We got a crate and Barrel cabinet full of theology books and a big five shelver that holds our fiction books.
We built another bookcase in our living room that holds our history and current events/sociology/politics/etc books. I guess that is one of the dangers when two liberal arts majors from Earlham College get married.
Mostly though all these books just confound people who visit us. Do you really read all of these books? Sorta
I always wanted to live in a house full of books since I discovered them sometime late in high school. Now that that’s the case I hope our kids will think how badass their parents are because they have a couple of Al Franken best sellers (yep, Limbaugh is still a big fat idiot) from the late 1990s and early 2000s, way too many Kurt Vonnegut books, and the penguin classic edition of W.E.B. Dubois’ The Souls of Black Folks. Oh yeah, the kids. We have three of them now. Lorelei, age 4, Phoebe, age 2, Tabitha, age 10 days. They also love books and we do our best to read to them even if it is the same Dora the Explorer book for the millionth time. Ever read Dora and the Crystal Kingdom? It’s weird.
I get excited when the New York Time’s Notable Books list comes out the first week of December. In recent years, I normally am able to get through a few. From the 2011 list I have read, mostly read, flipped through a few page of, or at least own copy of:
IN THE GARDEN OF BEASTS: Love, Terror, and an American Family in Hitler’s Berlin. By Erik Larson. (Crown, $26.) The experiences of the ambassador William E. Dodd and his lusty daughter, Martha.

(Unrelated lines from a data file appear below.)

Lemma blocks_for_bounds need mdsz :
  0 < need → 0 < mdsz → (Z.of_nat (blocks_for need mdsz) - 1) * mdsz < need ≤ Z.of_nat (blocks_for need mdsz) * mdsz.
Proof.
  intros Hn Hm. unfold blocks_for. pose proof (Z.div_mod (need + mdsz - 1) mdsz ltac:(lia)).
  pose proof (Z.mod_pos_bound (need + mdsz - 1) mdsz Hm). assert (0 ≤ (need + mdsz - 1) / mdsz) by (apply Z.div_pos; lia).
  rewrite Z2Nat.id by lia. nia.
Qed.

Lemma derive_key_ok df kex md id need hash secret :
  kx_evp_md kex = Some md → 0 < need < 2 ^ 31 →
  derive_key digest df kex id need hash secret =
    Ok (rfc_key md (if has_bug df SSH_BUG_DERIVEKEY then [] else secret) hash (u8 id) (session_id kex)
          (blocks_for need (EVP_MD_size md))).
Proof.
  intros Hmd Hneed. pose proof (md_size_pos md) as Hsz.
  set (n := blocks_for need (EVP_MD_size md)). set (secret' := if has_bug df SSH_BUG_DERIVEKEY then [] else secret).
  pose proof (blocks_for_bounds need (EVP_MD_size md)) as Hb. fold n in Hb.
  assert (EVP_MAX_MD_SIZE < 2 ^ 10) by done.
  unfold derive_key. rewrite Hmd. zdec.
  assert (Hr : roundup need (EVP_MD_size md) = Z.of_nat n * EVP_MD_size md).
  { unfold roundup. rewrite (u32_small (need + _)) by lia. replace (need + (EVP_MD_size md - 1)) with (need + EVP_MD_size md - 1) by lia.
    assert (0 ≤ (need + EVP_MD_size md - 1) / EVP_MD_size md) by (apply Z.div_pos; lia).
    unfold n, blocks_for in *. rewrite Z2Nat.id in * by lia. rewrite (u32_small (_ / _)) by nia. apply u32_small. nia. }
  rewrite Hr. assert (0 < n)%nat by nia. rewrite (proj2 (Z.eqb_neq _ _)) by nia.
  fold secret'. unfold digest_final at 1. rewrite digest_size. cbn [length]. rewrite (proj2 (Z.ltb_ge _ _)) by nia.
  cbn [mbind outcome_bind app].
  change (digest md (secret' ++ hash ++ u8 id :: session_id kex)) with (rfc_key md secret' hash (u8 id) (session_id kex) 1).
  replace (EVP_MD_size md) with (Z.of_nat 1 * EVP_MD_size md) at 3 by lia. apply expand_key_rfc; try lia; nia.
Qed.
(** What [getaddrinfo] stores: family, length of the structure, the bytes of
    the address and the scope. *)
Record sockaddr := mkSockaddr { sa_family : family; sa_len : Z; sin_addr : list Z; sin6_scope_id : Z }.
Definition sizeof_sockaddr_in : Z := 16.
Definition sizeof_sockaddr_in6 : Z := 28.

Definition addr_unicast_masklen (f : family) : Z :=
  match f with AF_INET => 32 | AF_INET6 => 128 | AF_OTHER => -1 end.
Definition masklen_valid (f : family) (masklen : Z) : bool :=
  match f with AF_INET => masklen <=? 32 | AF_INET6 => masklen <=? 128 | AF_OTHER => false end.

Definition zero_addr : list Z := replicate 16 0.

Definition addr_sa_to_xaddr (sa : sockaddr) : option xaddr :=
  match sa_family sa with
  | AF_INET =>
      if sa_len sa <? sizeof_sockaddr_in then None
      else Some (mkXaddr AF_INET (take 4 (sin_addr sa) ++ replicate 12 0) 0)
  | AF_INET6 =>
      if sa_len sa <? sizeof_sockaddr_in6 then None
      else Some (mkXaddr AF_INET6 (take 16 (sin_addr sa)) (sin6_scope_id sa))
  | AF_OTHER => None
  end.

(** [htonl((0xffffffff << (32 - l)) & 0xffffffff)] *)
Definition mask_word (l : Z) : list Z := put_u32 (Z.land (u32 (Z.shiftl 0xffffffff (32 - l))) 0xffffffff).

(** The words of an IPv6 mask: full ones, one partial word, zeros. *)
Fixpoint mask_words (n : nat) (l : Z) : list Z :=
  match n with
  | O => []
  | S n =>
      if 32 <=? l then put_u32 0xffffffff ++ mask_words n (l - 32)
      else (if l =? 0 then put_u32 0 else mask_word l) ++ replicate (4 * n) 0
  end.

Definition addr_netmask (f : family) (l : Z) : option xaddr :=
  if negb (masklen_valid f l) then None
  else
    match f with
    | AF_INET => Some (mkXaddr AF_INET ((if l =? 0 then put_u32 0 else mask_word l) ++ replicate 12 0) 0)
    | AF_INET6 => Some (mkXaddr AF_INET6 (mask_words 4 l) 0)
    | AF_OTHER => None
    end.

Definition addr_and (a b : xaddr) : option xaddr :=
  if negb (bool_decide (af a = af b)) then None
  else
    match af a with
    | AF_INET => Some (a <| addr8 := zip_with Z.land (take 4 (addr8 a)) (take 4 (addr8 b)) ++ drop 4 (addr8 a) |>)
    | AF_INET6 => Some (a <| addr8 := zip_with Z.land (addr8 a) (addr8 b) |>)
    | AF_OTHER => None
    end.

(** The loop over the bytes of [addr_cmp]. *)
Fixpoint bytes_cmp (a b : list Z) : Z :=
  match a, b with
  | x :: a, y :: b => if negb (x - y =? 0) then if y <? x then 1 else -1 else bytes_cmp a b
  | _, _ => 0
  end.

Definition addr_cmp (a b : xaddr) : Z :=
  if negb (bool_decide (af a = af b)) then if bool_decide (af a = AF_INET6) then 1 else -1
  else
    match af a with
    | AF_INET =>
        if bool_decide (take 4 (addr8 a) = take 4 (addr8 b)) then 0
        else if get_u32 (addr8 b) <? get_u32 (addr8 a) then 1 else -1
    | AF_INET6 =>
        let c := bytes_cmp (take 16 (addr8 a)) (take 16 (addr8 b)) in
        if negb (c =? 0) then c
        else if scope_id a =? scope_id b then 0
        else if scope_id b <? scope_id a then 1 else -1
    | AF_OTHER => -1
    end.

(** [~] on the bytes. *)
Definition addr_invert (n : xaddr) : option xaddr :=
  match af n with
  | AF_INET => Some (n <| addr8 := map (λ b, u8 (Z.lnot b)) (take 4 (addr8 n)) ++ drop 4 (addr8 n) |>)
  | AF_INET6 => Some (n <| addr8 := map (λ b, u8 (Z.lnot b)) (addr8 n) |>)
  | AF_OTHER => None
  end.
Definition addr_hostmask (f : family) (l : Z) : option xaddr := addr_netmask f l ≫= addr_invert.

Definition addr_is_all0s (a : xaddr) : bool :=
  match af a with
  | AF_INET => forallb (Z.eqb 0) (take 4 (addr8 a))
  | AF_INET6 => forallb (Z.eqb 0) (take 16 (addr8 a))
  | AF_OTHER => false
  end.
Definition addr_host_is_all0s (a : xaddr) (masklen : Z) : bool :=
  match addr_hostmask (af a) masklen with
  | None => false
  | Some mask => match addr_and a mask with None => false | Some r => addr_is_all0s r end
  end.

AND SO IT GOES. Kurt Vonnegut: A Life. By Charles J. Shields. (Holt, $30.) From Dresden to his mother’s suicide, the early death of a beloved sister, serial unhappy marriages and literary anxiety, Vonnegut earned his status as Man of Sorrows, as this diligent and often heartbreaking biography shows.

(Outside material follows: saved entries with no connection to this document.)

Definition groups_of (pw : passwd) : list (list Z) := omap getgrgid (getgrouplist (pw_name pw) (pw_gid pw)).

Lemma ga_match_spec pw patterns s :
  groups_byname s = groups_of pw →
  ∃ b, ga_match patterns s = Ok (b, s) ∧ (b = true ↔ in_group pw patterns).
Proof.
  intros E. eexists. split; [reflexivity|]. rewrite E. rewrite existsb_exists. unfold in_group, groups_of.
  split.
  - intros (name & Hn & Hp). apply list_elem_of_In, list_elem_of_omap in Hn as (gid & Hg & Hn).
    apply existsb_exists in Hp as (p & Hp & Hm). apply list_elem_of_In in Hp. eauto 10.
  - intros (gid & name & p & Hg & Hn & Hp & Hm). exists name. split.
    + apply list_elem_of_In, list_elem_of_omap. eauto.
    + apply existsb_exists. exists p. by rewrite <- list_elem_of_In.
Qed.

Lemma in_group_nil pw : ¬ in_group pw [].
Proof. intros (? & ? & p & _ & _ & Hp & _). by apply elem_of_nil in Hp. Qed.

Lemma allowed_groups_spec pw s :
  Z.of_nat (length (getgrouplist (pw_name pw) (pw_gid pw))) ≤ ngroups_max →
  ∃ b s', allowed_groups pw s = Ok (b, s') ∧
    (b = true ↔ (deny_groups options ≠ [] ∨ allow_groups options ≠ [] → has_group pw) ∧
                ¬ in_group pw (deny_groups options) ∧
                (allow_groups options ≠ [] → in_group pw (allow_groups options))).
Proof.
  intros Hn. unfold allowed_groups.
  destruct (decide (deny_groups options = [] ∧ allow_groups options = [])) as [[-> ->]|Hne].
  { exists true, s. split; [done|]. split; [|done]. intros _. split_and!; [naive_solver|apply in_group_nil|done]. }
  assert (bool_decide (deny_groups options = []) && bool_decide (allow_groups options = []) = false) as ->.
  { do 2 case_bool_decide; try done. tauto. }
  unfold ga_init. zdec. mstep. fold (groups_of pw).
  assert (Hg : has_group pw ↔ groups_of pw ≠ []).
  { unfold has_group, groups_of. split.
    - intros (gid & name & Hg & Hnm) Ho. assert (name ∈ omap getgrgid (getgrouplist (pw_name pw) (pw_gid pw))) as Hx
        by (apply list_elem_of_omap; eauto). rewrite Ho in Hx. by apply elem_of_nil in Hx.
    - destruct (omap getgrgid _) as [|name names] eqn:Eo; [done|]. intros _.
      assert (name ∈ omap getgrgid (getgrouplist (pw_name pw) (pw_gid pw))) as Hx by (rewrite Eo; by left).
      apply list_elem_of_omap in Hx as (gid & ? & ?). eauto. }
  destruct (Z.eqb_spec (Z.of_nat (length (groups_of pw))) 0) as [H0|H0].
  { exists false, (s <| groups_byname := groups_of pw |>). split; [done|]. split; [done|]. intros (Hh & _).
    destruct (proj1 Hg); [|by destruct (groups_of pw)]. apply Hh. destruct (deny_groups options); [right|by left].
    intros Ha. tauto. }
  assert (has_group pw) as Hh by (apply Hg; by intros E; rewrite E in H0).
  set (s1 := s <| groups_byname := groups_of pw |>). assert (Hs1 : groups_byname s1 = groups_of pw) by done.
  assert (∃ d, (if bool_decide (deny_groups options = []) then mret false else ga_match (deny_groups options)) s1 = Ok (d, s1) ∧
               (d = true ↔ in_group pw (deny_groups options))) as (d & Ed & Hd).
  { case_bool_decide as Hde; [|by apply ga_match_spec]. exists false. split; [done|]. rewrite Hde. split; [done|].
    by intros ?%in_group_nil. }
  mstep_by Ed. clear Ed. destruct d.
  { mstep. eexists false, _. split; [done|]. split; [done|]. intros (_ & Hnd & _). tauto. }
  assert (∃ a, (if bool_decide (allow_groups options = []) then mret true else ga_match (allow_groups options)) s1 = Ok (a, s1) ∧
               (a = true ↔ (allow_groups options ≠ [] → in_group pw (allow_groups options)))) as (a & Ea & Ha).
  { case_bool_decide as Hae.
    - by exists true.
    - destruct (ga_match_spec pw (allow_groups options) s1 Hs1) as (a & Ea & Ha). exists a. split; [done|]. tauto. }
  mstep_by Ea. mstep. eexists a, _. split; [done|]. rewrite Ha. split; [|tauto]. intros Hal. split_and!; [done| |done].
  intros Hx. by apply Hd in Hx.
Qed.

(** C25: [allowed_user] always gives an answer, if the groups of the user fit
    into their array, and lets a user in exactly if the account has not
    expired and is not locked, the shell can be executed (unless the session
    is in a chroot), and the lists of denied and allowed users and groups
    permit it, where a malformed address list counts as a match. *)
Theorem allowed_user_policy pw s :
  Z.of_nat (length (getgrouplist (pw_name pw) (pw_gid pw))) ≤ ngroups_max →
  ∃ b s', allowed_user pw s = Ok (b, s') ∧ (b = true ↔ permitted pw).
Proof.
  intros Hn. unfold allowed_user.
  assert (∃ e s1, (match getspnam (pw_name pw) with Some spw => auth_shadow_acctexpired spw | None => mret false end) s = Ok (e, s1) ∧
    (e = false ↔ ∀ spw, getspnam (pw_name pw) = Some spw → sp_expire spw = -1 ∨ 0 ≤ i32 (sp_expire spw - Z.quot time_now DAY)))
    as (e & s1 & Ee & He).
  { destruct (getspnam (pw_name pw)) as [spw|].
    - destruct (acctexpired_spec spw s) as (b & s' & E & Hb). exists b, s'. split; [done|]. rewrite Hb. naive_solver.
    - exists false, s. by split. }
  mstep_by Ee. destruct e.
  { exists false, s1. split; [done|]. split; [done|]. intros Hp. by discriminate (proj2 He (pe_expiry _ Hp)). }
  change (match getspnam (pw_name pw) with Some spw => sp_pwdp spw | None => pw_passwd pw end) with (password_field pw).
  destruct (negb (bool_decide (password_field pw = [])) && is_locked (password_field pw)) eqn:Hl.
  { exists false, s1. split; [done|]. split; [done|]. intros Hp. apply andb_true_iff in Hl as [Hl1 Hl2].
    rewrite (pe_locked _ Hp) in Hl2; [done|]. by case_bool_decide. }
  destruct (not_chrooting && negb (shell_ok pw)) eqn:Hsh.
  { exists false, s1. split; [done|]. split; [done|]. intros Hp. apply andb_true_iff in Hsh as [Hc Hs].
    by rewrite (pe_shell _ Hp) in Hs. }
  destruct (user_listed_spec (pw_name pw) (deny_users options)) as (d & Ed & Hd).
  mstep_by (liftO_Ok _ _ s1 Ed). destruct d.
  { exists false, s1. split; [done|]. split; [done|]. intros Hpe. destruct (proj1 Hd eq_refl) as (p & Hp & Hx).
    by destruct (pe_deny _ Hpe p Hp). }
  assert (∃ a, (if bool_decide (allow_users options = []) then Ok true else user_listed (pw_name pw) (allow_users options)) = Ok a ∧
    (a = true ↔ (allow_users options ≠ [] → ∃ p, p ∈ allow_users options ∧ listed (pw_name pw) p))) as (a & Ea & Ha).
  { destruct (decide (allow_users options = [])) as [Hae|Hae]; [rewrite bool_decide_true by done; by exists true|].
    rewrite bool_decide_false by done. destruct (user_listed_spec (pw_name pw) (allow_users options)) as (a & Ea & Ha). exists a. split; [done|]. tauto. }
  mstep_by (liftO_Ok _ _ s1 Ea). destruct a; cbn [negb].
  2: { exists false, s1. split; [done|]. split; [done|]. intros Hp. by discriminate (proj2 Ha (pe_allow _ Hp)). }
  destruct (allowed_groups_spec pw s1 Hn) as (b & s2 & E & Hb). exists b, s2. split; [done|]. rewrite Hb.
  split; [intros (Hg1 & Hg2 & Hg3)|by intros []]. split; [by apply He| | | |by apply Ha|done..].
  - intros Hne. destruct (is_locked (password_field pw)); [|done]. by rewrite bool_decide_false in Hl.
  - intros Hc. rewrite Hc in Hsh. by destruct (shell_ok pw).
  - intros p Hp Hx. assert (false = true) as Hf; [|done]. apply Hd. eauto.
Qed.

(** A password is accepted only for a valid user, for root only where the
    configuration lets root use passwords, an empty one only where these are
    permitted, and only if its encryption is the one on record (or the record
    and the password are both empty). *)
Theorem auth_password_sound valid pw password s s' :
  auth_password valid pw password s = Ok (true, s') →
  valid = true ∧ (pw_uid pw = 0 → permit_root_login options = PERMIT_YES) ∧
  (password = [] → permit_empty_passwd options = true) ∧
  (crypt password (if has_salt (shadow_pw pw) then shadow_pw pw else codes "xx") = shadow_pw pw ∨
   (shadow_pw pw = [] ∧ password = [])).
Proof.
  unfold auth_password. destruct (bool_decide (password = []) && negb (permit_empty_passwd options)) eqn:Hp; [done|].
  intros E. apply M_bind_inv in E as (c & s1 & _ & E). apply M_bind_inv in E as (u & s2 & _ & E).
  apply M_bind_inv in E as (f & s3 & _ & E). apply M_bind_inv in E as (u' & s4 & _ & E).
  injection E as E _. apply andb_true_iff in E as [Er Eo].
  assert (valid = true) as -> by (destruct valid; [done|]; by destruct (pw_uid pw =? 0), (permit_root_login options)). split_and!; [done| | |].
  - intros Hu. rewrite Hu in Eo. by destruct (permit_root_login options).
  - intros ->. rewrite bool_decide_true in Hp by done. by destruct (permit_empty_passwd options).
  - unfold sys_auth_passwd in Er. destruct (bool_decide (shadow_pw pw = []) && bool_decide (password = [])) eqn:E2.
    + apply andb_true_iff in E2 as [H1%bool_decide_eq_true H2%bool_decide_eq_true]. by right.
    + apply bool_decide_eq_true in Er. by left.
Qed.
End Auth.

JERUSALEM: The Biography. By Simon Sebag Montefiore. (Knopf, $35.) Three thousand years, packed with telling detail, in the life of the holy city.
MALCOLM X: A Life of Reinvention. By Manning Marable. (Viking, $30.) This careful biography presents a more complete and unvarnished version of its subject’s life than the one found in “The Autobiography.”
TO END ALL WARS: A Story of Loyalty and Rebellion, 1914-1918. By Adam Hochschild. (Houghton Mifflin Harcourt, $28.) This stirring account concentrates on the appalling losses in the ranks and on the courage of those who decided the war in Europe was not a just one.
5/100 is not great. But, it is probably pretty good on the curve for my 46112 zip code.
As this past weekend approached and the excitement built up in our house for the new notable books list I had a thought for a blog, and who knows, a potential book deal. Can a normal working guy like me read all 100 books from the list before the next list comes out? 100 books seems like a crazy man’s game but through the wonders of audiobook, kindle, ibooks, the public library, could it get done? I work alot. I have a very active family. I really need to go to the gym. Can I be like the guy that lived biblically for a year or the woman who lived like a biblical woman for a year or like the no impact guy? Probably not. But why not try? At the least I can build off of my 5% score from last year, snag a book deal, and maybe document a bit about what it was like to be alive between the release of the 2012 notable book list and the 2013 list.